-- Extracted entries --
"""

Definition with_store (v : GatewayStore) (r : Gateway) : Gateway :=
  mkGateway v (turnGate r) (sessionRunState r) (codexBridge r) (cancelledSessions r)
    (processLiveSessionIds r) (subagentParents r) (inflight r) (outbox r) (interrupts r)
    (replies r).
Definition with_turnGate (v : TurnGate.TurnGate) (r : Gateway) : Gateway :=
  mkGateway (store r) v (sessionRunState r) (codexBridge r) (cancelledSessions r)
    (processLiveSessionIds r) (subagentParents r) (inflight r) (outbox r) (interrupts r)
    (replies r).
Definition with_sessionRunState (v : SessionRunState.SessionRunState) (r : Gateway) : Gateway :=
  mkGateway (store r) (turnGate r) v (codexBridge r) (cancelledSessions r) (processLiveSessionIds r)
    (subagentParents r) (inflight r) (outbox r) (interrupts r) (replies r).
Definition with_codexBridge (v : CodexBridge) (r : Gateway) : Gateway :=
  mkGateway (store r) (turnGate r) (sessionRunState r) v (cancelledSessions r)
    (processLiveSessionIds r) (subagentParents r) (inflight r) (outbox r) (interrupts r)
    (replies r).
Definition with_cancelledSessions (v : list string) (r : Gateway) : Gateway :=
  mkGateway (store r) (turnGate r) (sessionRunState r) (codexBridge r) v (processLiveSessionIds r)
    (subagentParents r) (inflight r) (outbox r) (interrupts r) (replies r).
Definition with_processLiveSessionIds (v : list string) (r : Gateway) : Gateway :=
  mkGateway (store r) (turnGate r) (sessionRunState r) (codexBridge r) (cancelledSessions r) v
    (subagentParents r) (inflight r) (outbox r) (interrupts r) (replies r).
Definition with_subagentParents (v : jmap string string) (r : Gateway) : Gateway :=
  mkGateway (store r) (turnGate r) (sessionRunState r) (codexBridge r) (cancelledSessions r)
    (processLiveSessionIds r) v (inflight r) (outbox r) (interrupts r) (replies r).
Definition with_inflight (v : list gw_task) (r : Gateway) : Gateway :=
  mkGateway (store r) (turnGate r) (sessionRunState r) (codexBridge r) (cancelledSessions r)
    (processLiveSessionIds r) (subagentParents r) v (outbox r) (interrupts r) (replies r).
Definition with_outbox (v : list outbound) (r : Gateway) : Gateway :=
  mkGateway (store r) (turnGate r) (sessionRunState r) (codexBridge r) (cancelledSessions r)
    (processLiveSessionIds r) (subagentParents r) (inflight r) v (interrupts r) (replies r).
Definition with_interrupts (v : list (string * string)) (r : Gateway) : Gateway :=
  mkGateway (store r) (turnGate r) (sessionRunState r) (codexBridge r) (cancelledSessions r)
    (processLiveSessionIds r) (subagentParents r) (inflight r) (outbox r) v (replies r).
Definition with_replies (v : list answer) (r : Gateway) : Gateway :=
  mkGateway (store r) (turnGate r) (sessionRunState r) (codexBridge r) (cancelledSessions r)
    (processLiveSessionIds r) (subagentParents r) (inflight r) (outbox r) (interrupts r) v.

"""

-- Exercise details --
Would you write down every record again, exactly?

-- Finished exercise --
Definition with_store (v : GatewayStore) (r : Gateway) : Gateway :=
  mkGateway v (turnGate r) (sessionRunState r) (codexBridge r) (cancelledSessions r)
    (processLiveSessionIds r) (subagentParents r) (inflight r) (outbox r) (interrupts r)
    (replies r).
Definition with_turnGate (v : TurnGate.TurnGate) (r : Gateway) : Gateway :=
  mkGateway (store r) v (sessionRunState r) (codexBridge r) (cancelledSessions r)
    (processLiveSessionIds r) (subagentParents r) (inflight r) (outbox r) (interrupts r)
    (replies r).
Definition with_sessionRunState (v : SessionRunState.SessionRunState) (r : Gateway) : Gateway :=
  mkGateway (store r) (turnGate r) v (codexBridge r) (cancelledSessions r) (processLiveSessionIds r)
    (subagentParents r) (inflight r) (outbox r) (interrupts r) (replies r).
Definition with_codexBridge (v : CodexBridge) (r : Gateway) : Gateway :=
  mkGateway (store r) (turnGate r) (sessionRunState r) v (cancelledSessions r)
    (processLiveSessionIds r) (subagentParents r) (inflight r) (outbox r) (interrupts r)
    (replies r).
Definition with_cancelledSessions (v : list string) (r : Gateway) : Gateway :=
  mkGateway (store r) (turnGate r) (sessionRunState r) (codexBridge r) v (processLiveSessionIds r)
    (subagentParents r) (inflight r) (outbox r) (interrupts r) (replies r).
Definition with_processLiveSessionIds (v : list string) (r : Gateway) : Gateway :=
  mkGateway (store r) (turnGate r) (sessionRunState r) (codexBridge r) (cancelledSessions r) v
    (subagentParents r) (inflight r) (outbox r) (interrupts r) (replies r).
Definition with_subagentParents (v : jmap string string) (r : Gateway) : Gateway :=
  mkGateway (store r) (turnGate r) (sessionRunState r) (codexBridge r) (cancelledSessions r)
    (processLiveSessionIds r) v (inflight r) (outbox r) (interrupts r) (replies r).
Definition with_inflight (v : list gw_task) (r : Gateway) : Gateway :=
  mkGateway (store r) (turnGate r) (sessionRunState r) (codexBridge r) (cancelledSessions r)
    (processLiveSessionIds r) (subagentParents r) v (outbox r) (interrupts r) (replies r).
Definition with_outbox (v : list outbound) (r : Gateway) : Gateway :=
  mkGateway (store r) (turnGate r) (sessionRunState r) (codexBridge r) (cancelledSessions r)
    (processLiveSessionIds r) (subagentParents r) (inflight r) v (interrupts r) (replies r).
Definition with_interrupts (v : list (string * string)) (r : Gateway) : Gateway :=
  mkGateway (store r) (turnGate r) (sessionRunState r) (codexBridge r) (cancelledSessions r)
    (processLiveSessionIds r) (subagentParents r) (inflight r) (outbox r) v (replies r).
Definition with_replies (v : list answer) (r : Gateway) : Gateway :=
  mkGateway (store r) (turnGate r) (sessionRunState r) (codexBridge r) (cancelledSessions r)
    (processLiveSessionIds r) (subagentParents r) (inflight r) (outbox r) (interrupts r) v.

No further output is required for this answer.